Your objective: The lines from the start of the data through the line containing "public_in ← to_zeth_units (mc_v_in desc);" are to be reproduced exactly, both ends included.

[Stored dataset items]
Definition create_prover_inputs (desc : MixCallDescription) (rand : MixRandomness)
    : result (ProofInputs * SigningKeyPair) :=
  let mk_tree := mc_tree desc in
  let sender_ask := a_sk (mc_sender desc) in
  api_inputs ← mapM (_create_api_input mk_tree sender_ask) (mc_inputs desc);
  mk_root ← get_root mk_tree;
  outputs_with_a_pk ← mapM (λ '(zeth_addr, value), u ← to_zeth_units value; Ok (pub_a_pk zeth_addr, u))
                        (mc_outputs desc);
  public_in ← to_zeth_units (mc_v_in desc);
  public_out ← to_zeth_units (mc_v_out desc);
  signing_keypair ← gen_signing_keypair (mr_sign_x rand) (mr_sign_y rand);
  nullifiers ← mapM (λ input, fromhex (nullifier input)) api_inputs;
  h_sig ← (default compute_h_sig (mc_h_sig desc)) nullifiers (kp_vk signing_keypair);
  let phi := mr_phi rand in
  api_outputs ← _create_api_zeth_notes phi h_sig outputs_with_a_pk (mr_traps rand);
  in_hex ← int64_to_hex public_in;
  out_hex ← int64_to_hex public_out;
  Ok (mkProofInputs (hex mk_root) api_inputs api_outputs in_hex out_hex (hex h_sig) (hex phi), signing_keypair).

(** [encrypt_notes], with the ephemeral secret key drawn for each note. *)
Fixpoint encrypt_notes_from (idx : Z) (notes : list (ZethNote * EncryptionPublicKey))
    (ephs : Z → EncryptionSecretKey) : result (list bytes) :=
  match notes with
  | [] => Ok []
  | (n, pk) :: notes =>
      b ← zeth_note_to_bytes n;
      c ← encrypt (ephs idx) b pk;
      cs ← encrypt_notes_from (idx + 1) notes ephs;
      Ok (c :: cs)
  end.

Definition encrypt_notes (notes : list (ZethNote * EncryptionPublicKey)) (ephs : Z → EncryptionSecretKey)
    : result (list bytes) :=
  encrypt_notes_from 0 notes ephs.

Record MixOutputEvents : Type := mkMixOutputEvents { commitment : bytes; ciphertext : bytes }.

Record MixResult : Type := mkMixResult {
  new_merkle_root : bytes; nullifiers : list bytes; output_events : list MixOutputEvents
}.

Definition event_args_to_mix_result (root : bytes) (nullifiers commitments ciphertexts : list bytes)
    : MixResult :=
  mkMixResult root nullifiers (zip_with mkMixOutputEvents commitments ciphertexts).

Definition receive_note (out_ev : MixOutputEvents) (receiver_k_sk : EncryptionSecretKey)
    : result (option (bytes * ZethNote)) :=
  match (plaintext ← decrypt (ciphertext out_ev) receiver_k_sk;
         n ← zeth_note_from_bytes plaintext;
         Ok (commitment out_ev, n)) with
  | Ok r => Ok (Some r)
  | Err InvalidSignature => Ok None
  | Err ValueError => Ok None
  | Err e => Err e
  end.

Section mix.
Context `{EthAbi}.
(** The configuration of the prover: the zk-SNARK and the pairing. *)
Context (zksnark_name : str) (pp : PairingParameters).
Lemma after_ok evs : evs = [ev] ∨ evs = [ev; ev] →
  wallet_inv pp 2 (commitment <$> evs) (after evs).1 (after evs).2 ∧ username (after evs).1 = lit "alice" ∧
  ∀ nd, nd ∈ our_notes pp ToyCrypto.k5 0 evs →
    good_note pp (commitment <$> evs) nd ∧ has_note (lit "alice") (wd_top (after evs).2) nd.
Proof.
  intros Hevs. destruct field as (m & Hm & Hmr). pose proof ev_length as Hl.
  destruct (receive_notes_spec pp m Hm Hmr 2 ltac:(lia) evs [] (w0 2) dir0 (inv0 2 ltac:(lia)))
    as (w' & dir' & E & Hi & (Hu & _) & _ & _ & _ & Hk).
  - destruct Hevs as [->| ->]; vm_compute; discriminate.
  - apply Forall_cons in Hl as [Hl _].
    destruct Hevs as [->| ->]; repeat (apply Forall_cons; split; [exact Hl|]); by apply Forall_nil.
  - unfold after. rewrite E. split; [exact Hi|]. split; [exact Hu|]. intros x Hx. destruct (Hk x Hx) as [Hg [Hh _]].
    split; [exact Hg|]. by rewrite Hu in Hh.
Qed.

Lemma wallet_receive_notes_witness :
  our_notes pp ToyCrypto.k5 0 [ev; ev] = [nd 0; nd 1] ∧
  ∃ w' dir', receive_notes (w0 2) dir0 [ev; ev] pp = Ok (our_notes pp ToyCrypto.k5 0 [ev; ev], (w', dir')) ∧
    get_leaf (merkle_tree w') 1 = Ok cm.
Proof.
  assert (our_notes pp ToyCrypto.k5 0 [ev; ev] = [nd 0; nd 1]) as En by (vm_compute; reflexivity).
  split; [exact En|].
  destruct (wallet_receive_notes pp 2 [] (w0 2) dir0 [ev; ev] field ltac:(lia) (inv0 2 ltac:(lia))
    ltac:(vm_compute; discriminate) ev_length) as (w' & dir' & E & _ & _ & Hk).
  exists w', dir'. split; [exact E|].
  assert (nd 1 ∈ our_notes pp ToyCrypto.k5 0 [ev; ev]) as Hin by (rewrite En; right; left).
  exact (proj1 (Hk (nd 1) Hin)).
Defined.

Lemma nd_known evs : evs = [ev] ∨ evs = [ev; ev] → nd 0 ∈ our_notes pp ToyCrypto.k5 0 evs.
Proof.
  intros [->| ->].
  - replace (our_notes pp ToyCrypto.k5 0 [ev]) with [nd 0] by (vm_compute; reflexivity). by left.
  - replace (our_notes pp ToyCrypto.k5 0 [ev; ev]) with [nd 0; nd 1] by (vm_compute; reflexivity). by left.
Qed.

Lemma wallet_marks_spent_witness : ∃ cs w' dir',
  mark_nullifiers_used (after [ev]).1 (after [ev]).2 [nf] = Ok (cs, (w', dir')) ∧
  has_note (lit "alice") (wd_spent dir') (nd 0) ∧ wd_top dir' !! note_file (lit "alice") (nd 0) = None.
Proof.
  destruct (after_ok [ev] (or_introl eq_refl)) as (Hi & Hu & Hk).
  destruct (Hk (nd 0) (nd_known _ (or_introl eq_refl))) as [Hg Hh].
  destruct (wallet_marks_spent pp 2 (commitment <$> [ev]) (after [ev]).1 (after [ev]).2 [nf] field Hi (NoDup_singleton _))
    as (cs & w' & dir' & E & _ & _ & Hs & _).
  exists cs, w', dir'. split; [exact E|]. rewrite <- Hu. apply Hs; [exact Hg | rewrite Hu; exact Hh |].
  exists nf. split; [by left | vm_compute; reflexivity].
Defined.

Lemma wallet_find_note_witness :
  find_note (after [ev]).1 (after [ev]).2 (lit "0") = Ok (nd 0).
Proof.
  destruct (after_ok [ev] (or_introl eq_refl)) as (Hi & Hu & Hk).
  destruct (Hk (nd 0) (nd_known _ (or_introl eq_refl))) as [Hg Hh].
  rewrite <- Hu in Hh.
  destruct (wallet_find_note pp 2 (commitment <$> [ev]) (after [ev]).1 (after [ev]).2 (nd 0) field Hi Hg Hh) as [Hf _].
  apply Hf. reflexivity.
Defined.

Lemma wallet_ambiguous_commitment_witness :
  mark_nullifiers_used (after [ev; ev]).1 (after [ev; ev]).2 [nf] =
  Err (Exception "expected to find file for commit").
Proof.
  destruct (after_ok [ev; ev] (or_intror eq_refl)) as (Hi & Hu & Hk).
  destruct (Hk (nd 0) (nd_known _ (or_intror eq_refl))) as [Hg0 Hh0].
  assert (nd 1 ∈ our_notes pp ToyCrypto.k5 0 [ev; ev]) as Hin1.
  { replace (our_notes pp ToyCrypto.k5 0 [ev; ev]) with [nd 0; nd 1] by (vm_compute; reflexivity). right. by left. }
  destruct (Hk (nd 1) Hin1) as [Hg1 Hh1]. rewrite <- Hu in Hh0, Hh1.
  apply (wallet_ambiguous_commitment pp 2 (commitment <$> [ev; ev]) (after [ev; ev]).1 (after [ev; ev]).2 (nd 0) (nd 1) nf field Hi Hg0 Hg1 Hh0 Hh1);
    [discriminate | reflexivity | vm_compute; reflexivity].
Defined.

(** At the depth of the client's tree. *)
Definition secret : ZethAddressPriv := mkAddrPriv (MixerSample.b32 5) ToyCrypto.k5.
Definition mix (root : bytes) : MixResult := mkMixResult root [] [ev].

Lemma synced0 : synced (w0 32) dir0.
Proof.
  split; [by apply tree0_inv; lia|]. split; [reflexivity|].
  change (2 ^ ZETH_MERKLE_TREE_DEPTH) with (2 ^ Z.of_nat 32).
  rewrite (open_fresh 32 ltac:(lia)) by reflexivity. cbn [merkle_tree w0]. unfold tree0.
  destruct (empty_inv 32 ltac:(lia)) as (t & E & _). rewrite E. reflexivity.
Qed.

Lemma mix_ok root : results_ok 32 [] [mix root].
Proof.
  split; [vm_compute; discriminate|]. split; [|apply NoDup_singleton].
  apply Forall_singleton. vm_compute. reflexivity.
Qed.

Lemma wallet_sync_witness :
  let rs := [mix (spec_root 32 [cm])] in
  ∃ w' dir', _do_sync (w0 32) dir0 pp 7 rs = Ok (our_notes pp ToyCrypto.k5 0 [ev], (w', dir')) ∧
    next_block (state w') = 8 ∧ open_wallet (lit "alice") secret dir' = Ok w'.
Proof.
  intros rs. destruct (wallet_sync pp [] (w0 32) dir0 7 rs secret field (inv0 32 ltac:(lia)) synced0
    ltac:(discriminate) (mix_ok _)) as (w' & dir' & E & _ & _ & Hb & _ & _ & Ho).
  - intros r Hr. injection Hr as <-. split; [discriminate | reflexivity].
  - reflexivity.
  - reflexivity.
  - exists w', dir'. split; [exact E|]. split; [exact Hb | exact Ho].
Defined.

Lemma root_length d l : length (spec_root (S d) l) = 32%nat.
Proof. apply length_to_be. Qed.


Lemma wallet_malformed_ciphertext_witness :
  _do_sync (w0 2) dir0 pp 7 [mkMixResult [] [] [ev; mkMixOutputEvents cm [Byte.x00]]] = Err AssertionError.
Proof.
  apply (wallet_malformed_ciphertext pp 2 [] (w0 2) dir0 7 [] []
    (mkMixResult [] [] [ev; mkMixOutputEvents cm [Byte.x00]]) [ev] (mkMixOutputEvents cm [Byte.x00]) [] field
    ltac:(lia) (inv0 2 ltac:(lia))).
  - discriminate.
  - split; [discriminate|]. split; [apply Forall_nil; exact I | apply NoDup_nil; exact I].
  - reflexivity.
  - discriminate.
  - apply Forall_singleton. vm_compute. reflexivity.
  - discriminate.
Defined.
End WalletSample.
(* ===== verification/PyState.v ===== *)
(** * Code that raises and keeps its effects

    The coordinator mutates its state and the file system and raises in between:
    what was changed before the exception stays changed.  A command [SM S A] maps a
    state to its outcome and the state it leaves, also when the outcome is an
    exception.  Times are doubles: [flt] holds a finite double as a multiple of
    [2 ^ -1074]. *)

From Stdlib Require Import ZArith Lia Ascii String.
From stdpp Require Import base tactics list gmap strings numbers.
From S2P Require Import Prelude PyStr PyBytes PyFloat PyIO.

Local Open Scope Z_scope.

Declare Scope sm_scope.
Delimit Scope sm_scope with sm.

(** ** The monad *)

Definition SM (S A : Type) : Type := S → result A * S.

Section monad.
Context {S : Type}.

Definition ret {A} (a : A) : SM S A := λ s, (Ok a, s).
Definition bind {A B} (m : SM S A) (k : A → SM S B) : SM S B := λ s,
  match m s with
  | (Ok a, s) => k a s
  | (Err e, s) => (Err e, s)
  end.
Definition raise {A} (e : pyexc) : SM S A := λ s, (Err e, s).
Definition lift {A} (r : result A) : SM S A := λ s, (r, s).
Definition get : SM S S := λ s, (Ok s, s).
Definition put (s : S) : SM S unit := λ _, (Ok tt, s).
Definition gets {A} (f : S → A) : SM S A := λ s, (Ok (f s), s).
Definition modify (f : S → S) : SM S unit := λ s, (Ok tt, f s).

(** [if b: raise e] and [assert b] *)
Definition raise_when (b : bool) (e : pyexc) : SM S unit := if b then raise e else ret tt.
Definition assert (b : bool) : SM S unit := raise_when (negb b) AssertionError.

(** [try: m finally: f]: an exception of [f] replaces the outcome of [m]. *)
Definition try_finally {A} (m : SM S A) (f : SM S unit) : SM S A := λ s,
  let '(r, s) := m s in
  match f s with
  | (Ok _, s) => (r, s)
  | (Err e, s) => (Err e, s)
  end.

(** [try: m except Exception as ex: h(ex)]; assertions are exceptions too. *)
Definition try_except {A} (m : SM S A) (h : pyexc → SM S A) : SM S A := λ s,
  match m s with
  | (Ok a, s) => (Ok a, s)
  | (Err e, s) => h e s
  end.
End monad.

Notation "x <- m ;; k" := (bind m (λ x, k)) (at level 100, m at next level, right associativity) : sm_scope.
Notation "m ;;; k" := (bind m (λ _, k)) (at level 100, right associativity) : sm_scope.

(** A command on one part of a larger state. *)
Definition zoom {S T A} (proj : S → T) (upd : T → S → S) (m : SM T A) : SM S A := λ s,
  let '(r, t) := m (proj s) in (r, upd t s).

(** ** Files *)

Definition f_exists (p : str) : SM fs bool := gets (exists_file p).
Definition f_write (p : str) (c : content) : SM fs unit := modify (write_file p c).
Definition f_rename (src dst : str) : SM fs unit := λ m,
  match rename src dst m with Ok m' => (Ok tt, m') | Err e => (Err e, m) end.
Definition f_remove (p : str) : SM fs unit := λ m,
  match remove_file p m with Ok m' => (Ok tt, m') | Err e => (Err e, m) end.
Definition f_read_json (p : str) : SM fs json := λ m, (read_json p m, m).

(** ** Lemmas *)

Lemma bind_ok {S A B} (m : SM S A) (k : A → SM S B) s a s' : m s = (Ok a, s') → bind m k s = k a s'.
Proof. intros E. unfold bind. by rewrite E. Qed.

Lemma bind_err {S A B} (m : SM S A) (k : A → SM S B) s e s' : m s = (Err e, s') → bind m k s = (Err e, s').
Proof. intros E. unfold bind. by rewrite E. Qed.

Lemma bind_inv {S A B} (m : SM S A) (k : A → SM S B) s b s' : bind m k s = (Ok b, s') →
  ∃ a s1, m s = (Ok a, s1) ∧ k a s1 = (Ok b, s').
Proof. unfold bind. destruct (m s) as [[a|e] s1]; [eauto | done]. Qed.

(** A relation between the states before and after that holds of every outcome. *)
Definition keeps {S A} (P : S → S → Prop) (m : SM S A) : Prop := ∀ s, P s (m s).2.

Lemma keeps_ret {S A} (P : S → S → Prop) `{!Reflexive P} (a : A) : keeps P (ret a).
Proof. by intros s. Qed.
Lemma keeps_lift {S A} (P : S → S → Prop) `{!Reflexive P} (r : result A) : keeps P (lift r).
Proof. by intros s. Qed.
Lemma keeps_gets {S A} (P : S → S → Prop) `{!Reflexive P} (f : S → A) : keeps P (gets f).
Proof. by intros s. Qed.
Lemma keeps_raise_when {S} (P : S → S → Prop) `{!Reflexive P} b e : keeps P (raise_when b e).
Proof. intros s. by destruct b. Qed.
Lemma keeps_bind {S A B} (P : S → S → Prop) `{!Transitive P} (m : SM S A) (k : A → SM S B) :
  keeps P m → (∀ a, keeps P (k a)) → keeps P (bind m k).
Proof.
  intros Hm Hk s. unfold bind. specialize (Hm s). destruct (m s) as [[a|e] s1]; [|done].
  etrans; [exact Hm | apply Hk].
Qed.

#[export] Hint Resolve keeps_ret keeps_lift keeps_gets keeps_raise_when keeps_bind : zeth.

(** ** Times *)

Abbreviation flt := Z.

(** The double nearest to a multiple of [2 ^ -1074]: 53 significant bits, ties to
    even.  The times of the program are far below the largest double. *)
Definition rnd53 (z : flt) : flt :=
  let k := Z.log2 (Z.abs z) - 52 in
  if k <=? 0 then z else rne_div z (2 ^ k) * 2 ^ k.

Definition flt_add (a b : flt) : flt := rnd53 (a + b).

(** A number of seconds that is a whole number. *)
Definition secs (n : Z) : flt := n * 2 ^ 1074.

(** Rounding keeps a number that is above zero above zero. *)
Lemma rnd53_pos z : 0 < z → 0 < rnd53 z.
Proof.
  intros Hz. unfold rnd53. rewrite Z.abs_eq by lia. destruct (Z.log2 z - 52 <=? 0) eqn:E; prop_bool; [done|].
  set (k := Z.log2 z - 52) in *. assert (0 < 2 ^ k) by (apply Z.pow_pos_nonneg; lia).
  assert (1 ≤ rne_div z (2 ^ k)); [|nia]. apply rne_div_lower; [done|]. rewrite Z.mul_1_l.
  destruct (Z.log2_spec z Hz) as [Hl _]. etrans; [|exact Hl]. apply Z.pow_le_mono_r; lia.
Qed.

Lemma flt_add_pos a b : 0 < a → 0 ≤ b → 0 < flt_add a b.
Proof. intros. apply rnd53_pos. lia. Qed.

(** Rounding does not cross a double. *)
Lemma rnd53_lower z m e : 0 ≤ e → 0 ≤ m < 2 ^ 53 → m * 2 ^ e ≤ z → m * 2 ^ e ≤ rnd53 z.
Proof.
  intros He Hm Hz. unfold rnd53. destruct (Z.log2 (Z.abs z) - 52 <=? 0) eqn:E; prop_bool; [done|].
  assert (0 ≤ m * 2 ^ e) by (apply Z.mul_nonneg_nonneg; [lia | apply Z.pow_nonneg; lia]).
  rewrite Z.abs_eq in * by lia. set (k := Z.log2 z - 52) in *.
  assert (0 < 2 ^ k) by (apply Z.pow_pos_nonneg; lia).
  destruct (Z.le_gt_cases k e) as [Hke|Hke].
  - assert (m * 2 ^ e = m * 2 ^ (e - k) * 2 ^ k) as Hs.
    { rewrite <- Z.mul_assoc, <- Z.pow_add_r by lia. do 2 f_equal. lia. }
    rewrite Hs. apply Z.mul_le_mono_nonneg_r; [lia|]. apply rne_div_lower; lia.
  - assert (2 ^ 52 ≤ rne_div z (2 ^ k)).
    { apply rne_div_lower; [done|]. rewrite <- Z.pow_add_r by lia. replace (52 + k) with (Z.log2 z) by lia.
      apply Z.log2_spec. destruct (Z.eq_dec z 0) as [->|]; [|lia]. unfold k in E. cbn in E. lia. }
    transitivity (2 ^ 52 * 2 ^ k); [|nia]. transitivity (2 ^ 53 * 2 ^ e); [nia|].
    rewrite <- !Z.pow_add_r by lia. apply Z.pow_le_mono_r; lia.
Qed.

Answer to this exercise:
Definition create_prover_inputs (desc : MixCallDescription) (rand : MixRandomness)
    : result (ProofInputs * SigningKeyPair) :=
  let mk_tree := mc_tree desc in
  let sender_ask := a_sk (mc_sender desc) in
  api_inputs ← mapM (_create_api_input mk_tree sender_ask) (mc_inputs desc);
  mk_root ← get_root mk_tree;
  outputs_with_a_pk ← mapM (λ '(zeth_addr, value), u ← to_zeth_units value; Ok (pub_a_pk zeth_addr, u))
                        (mc_outputs desc);
  public_in ← to_zeth_units (mc_v_in desc);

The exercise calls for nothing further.